### Exercise brief
Give back exactly the lines of the entries below from the line with "split; [done|]. intros r. by apply IH." to the line with "(** ** Tables that evolve row by row *)", inclusive, and only those.
⟨
(* ===== verification/Worker.v ===== *)
(** What the jobs of the worker process share: the key that opens order blobs
    (get_worker_key of src/background/time_lock.rs and payment_poller.rs), the
    write back of one row, and sweeps over a snapshot of the orders table.

    A sweep reads all rows first and then handles them one by one; the lemmas
    say what a sweep does to the table from what its body does to one row. *)
From stdpp Require Import relations.
From S2P Require Import Prelude Interfaces Instances TimeBuckets Models Effects Serde Auth Blobs.

(** ** Hypotheses on the outside, shared by the theorems on jobs *)

(** The random generator returns as many bytes as it is asked for. *)
Definition fair (env : Env) : Prop := forall t n, length (env_random env t n) = n.

(** Neither serialisation nor encryption of an order fails. *)
Class WorkerTotal (S : Serde) (A : Aead) (X : Hashing) := {
  wt_serde : forall d, exists b, order_to_vec d = inr b;
  wt_serde_listing : forall d, exists b, listing_to_vec d = inr b;
  wt_aead : forall k n p, length k = 32%nat -> length n = 12%nat -> is_Some (aead_encrypt k n p)
}.

#[export] Instance worker_total_inst : WorkerTotal serde_inst aead_inst hashing_inst.
Proof.
  split; intros; cbn [order_to_vec listing_to_vec serde_inst aead_encrypt aead_inst]; eauto.
Qed.

Lemma sample_env_fair : fair sample_env.
Proof. intros t n. cbn. apply repeat_length. Qed.

#[export] Hint Resolve sample_env_fair : mkt.

(** ** Rows *)

(** The row an [UPDATE orders] leaves. *)
Definition row_after (sets : list order_set) (o : Order) : Order :=
  bump_version (fold_left (fun o s => apply_set s o) sets o).

Lemma apply_set_id s o : o_id (apply_set s o) = o_id o.
Proof. by destruct o, s. Qed.

Lemma row_after_id sets o : o_id (row_after sets o) = o_id o.
Proof.
  unfold row_after. assert (forall o, o_id (bump_version o) = o_id o) as Hb by (by intros []).
  rewrite Hb. revert o. induction sets as [|s t IH]; intros o; [done|]. cbn. by rewrite IH, apply_set_id.
Qed.

(** The statement on the row it was meant for. *)
Lemma sql_update_hit (sets : list order_set) (id : bytes) (v : Z) (m : gmap bytes Order) o :
  m !! id = Some o -> o_version o = v ->
  sql_update_order sets id v m = (<[id := row_after sets o]> m, 1%nat).
Proof. intros Hm Hv. unfold sql_update_order. by rewrite Hm, decide_True. Qed.

Lemma sql_update_miss (sets : list order_set) (id : bytes) (v : Z) (m : gmap bytes Order) :
  (forall o, m !! id = Some o -> o_version o <> v) ->
  sql_update_order sets id v m = (m, 0%nat).
Proof.
  intros Hm. unfold sql_update_order. destruct (m !! id) as [o|]; [|done].
  rewrite decide_False; [done|]. by apply Hm.
Qed.

(** ** Programs that leave the tables alone *)

(** Effects that write a table of orders or listings. *)
Definition writes_table {R} (e : ev R) : bool :=
  match e with
  | EOrderInsert _ _ _ _ | EOrderUpdate _ _ _ | EListingInsert _ | EListingUpdate _ _ _ => true
  | _ => false
  end.

Lemma handle_reads env {R} (e : ev R) w w' r :
  writes_table e = false -> handle env e w = (w', r) ->
  w_orders w' = w_orders w /\ w_listings w' = w_listings w.
Proof.
  intros Hw Hh. apply (handle_quiet env e w w' r Hh). destruct e; try done.
Qed.

(** No such effect on any path. *)
Fixpoint reads_only {A} (p : prog A) : Prop :=
  match p with
  | Ret _ | Panic => True
  | Vis e k => writes_table e = false /\ forall r, reads_only (k r)
  end.

Lemma reads_run {A} (p : prog A) : reads_only p -> forall env w w' r,
  run env p w = (w', r) -> w_orders w' = w_orders w /\ w_listings w' = w_listings w.
Proof.
  induction p as [a| |R e k IH]; intros Hp env w w' r E; [by injection E as <- _..|].
  destruct Hp as [He Hk]. cbn [run] in E. destruct (handle env e w) as [w1 x] eqn:Eh.
  destruct (handle_reads env e w w1 x He Eh) as [<- <-]. by apply (IH x (Hk x) env w1 w' r).
Qed.

Lemma reads_ret {A} (a : A) : reads_only (Ret a).
Proof. done. Qed.

Lemma reads_panic {A} : reads_only (Panic : prog A).
Proof. done. Qed.

Lemma reads_vis {A R} (e : ev R) (k : R -> prog A) :
  writes_table e = false -> (forall r, reads_only (k r)) -> reads_only (Vis e k).
Proof. done. Qed.

Lemma reads_bind {A B} (p : prog A) (f : A -> prog B) :
  reads_only p -> (forall a, reads_only (f a)) -> reads_only (bind p f).
Proof.
  intros Hp Hf. induction p as [a| |R e k IH]; [apply Hf|done|]. destruct Hp as [He Hk].
  split; [done|]. intros r. by apply IH.
Qed.

(** Descends through a program, closing its read-only ends. *)
Ltac reads_only_tac :=
  repeat first
    [ apply reads_ret | apply reads_panic
    | apply reads_bind; [|intros ?]
    | apply reads_vis; [reflexivity|intros ?]
    | solve [eauto with mkt]
    | match goal with |- reads_only (match ?x with _ => _ end) => destruct x end
    | match goal with |- reads_only (bind (match ?x with _ => _ end) _) => destruct x end ].

(** ** Tables that evolve row by row *)

(** No row appears or disappears, and each goes through steps of [P]. *)
Definition evolves (P : Order -> Order -> Prop) (m m' : gmap bytes Order) : Prop :=
  forall id, match m !! id, m' !! id with
    | Some o, Some o' => rtc P o o'
    | None, None => True
    | _, _ => False
    end.

Lemma evolves_refl P m : evolves P m m.
Proof. intros id. by destruct (m !! id). Qed.

Lemma evolves_trans P m1 m2 m3 : evolves P m1 m2 -> evolves P m2 m3 -> evolves P m1 m3.
Proof.
  intros H1 H2 id. specialize (H1 id). specialize (H2 id).
  destruct (m1 !! id), (m2 !! id), (m3 !! id); try done. by etrans.
Qed.

Lemma evolves_insert (P : Order -> Order -> Prop) m id o o' :
  m !! id = Some o -> P o o' -> evolves P m (<[id := o']> m).
Proof.
  intros Hm HP id'. destruct (decide (id' = id)) as [->|Hne].
  - rewrite lookup_insert_eq, Hm. by apply rtc_once.
  - rewrite lookup_insert_ne by done. by destruct (m !! id').
Qed.

(** ** Sweeps *)

Section for_each.
Context {E R : Type}.

(** [for order in &orders { body }], [?] inside the body leaving the loop. *)
Fixpoint for_each (body : R -> prog (E + unit)) (rows : list R) : prog (E + unit) :=
  match rows with
  | [] => Ret (inr tt)
  | o :: rest => do r := body o in try _ := r in for_each body rest
  end.

(** The table of the rows and their primary key. *)
Context (tbl : World -> gmap bytes R) (rid : R -> bytes).

Definition keyed (m : gmap bytes R) : Prop := forall id o, m !! id = Some o -> rid o = id.

(** Every row of the table, each once. *)
Definition snapshot (m : gmap bytes R) : list R := map snd (map_to_list m).

Lemma snapshot_ids m : keyed m -> NoDup (map rid (snapshot m)).
Proof.
  intros Hk. unfold snapshot. rewrite map_map.
  rewrite (map_ext_in (fun x => rid x.2) fst).
  - apply NoDup_fst_map_to_list.
  - intros [id o] Hin. apply list_elem_of_In, elem_of_map_to_list in Hin. by apply Hk.
Qed.

Lemma snapshot_in m o : keyed m -> o ∈ snapshot m <-> m !! rid o = Some o.
Proof.
  intros Hk. unfold snapshot. rewrite list_elem_of_fmap. split.
  - intros ([id o'] & -> & Hin). apply elem_of_map_to_list in Hin. cbn. by rewrite (Hk _ _ Hin).
  - intros Hm. exists (rid o, o). split; [done|]. by apply elem_of_map_to_list.
Qed.

Lemma NoDup_map_filter (P : R -> bool) (l : list R) :
  NoDup (map rid l) -> NoDup (map rid (List.filter P l)).
Proof.
  induction l as [|x l IH]; cbn [List.filter map]; [done|]. intros [Hn Hd]%NoDup_cons.
  destruct (P x); [|by apply IH]. cbn [map]. apply NoDup_cons. split; [|by apply IH].
  intros (y & Hy & Hin)%list_elem_of_fmap. apply Hn. rewrite Hy. apply list_elem_of_fmap_2.
  apply list_elem_of_In in Hin. apply filter_In in Hin as [Hin _]. by apply list_elem_of_In.
Qed.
⟩
### Exercise result
  split; [done|]. intros r. by apply IH.
Qed.

(** Descends through a program, closing its read-only ends. *)
Ltac reads_only_tac :=
  repeat first
    [ apply reads_ret | apply reads_panic
    | apply reads_bind; [|intros ?]
    | apply reads_vis; [reflexivity|intros ?]
    | solve [eauto with mkt]
    | match goal with |- reads_only (match ?x with _ => _ end) => destruct x end
    | match goal with |- reads_only (bind (match ?x with _ => _ end) _) => destruct x end ].

(** ** Tables that evolve row by row *)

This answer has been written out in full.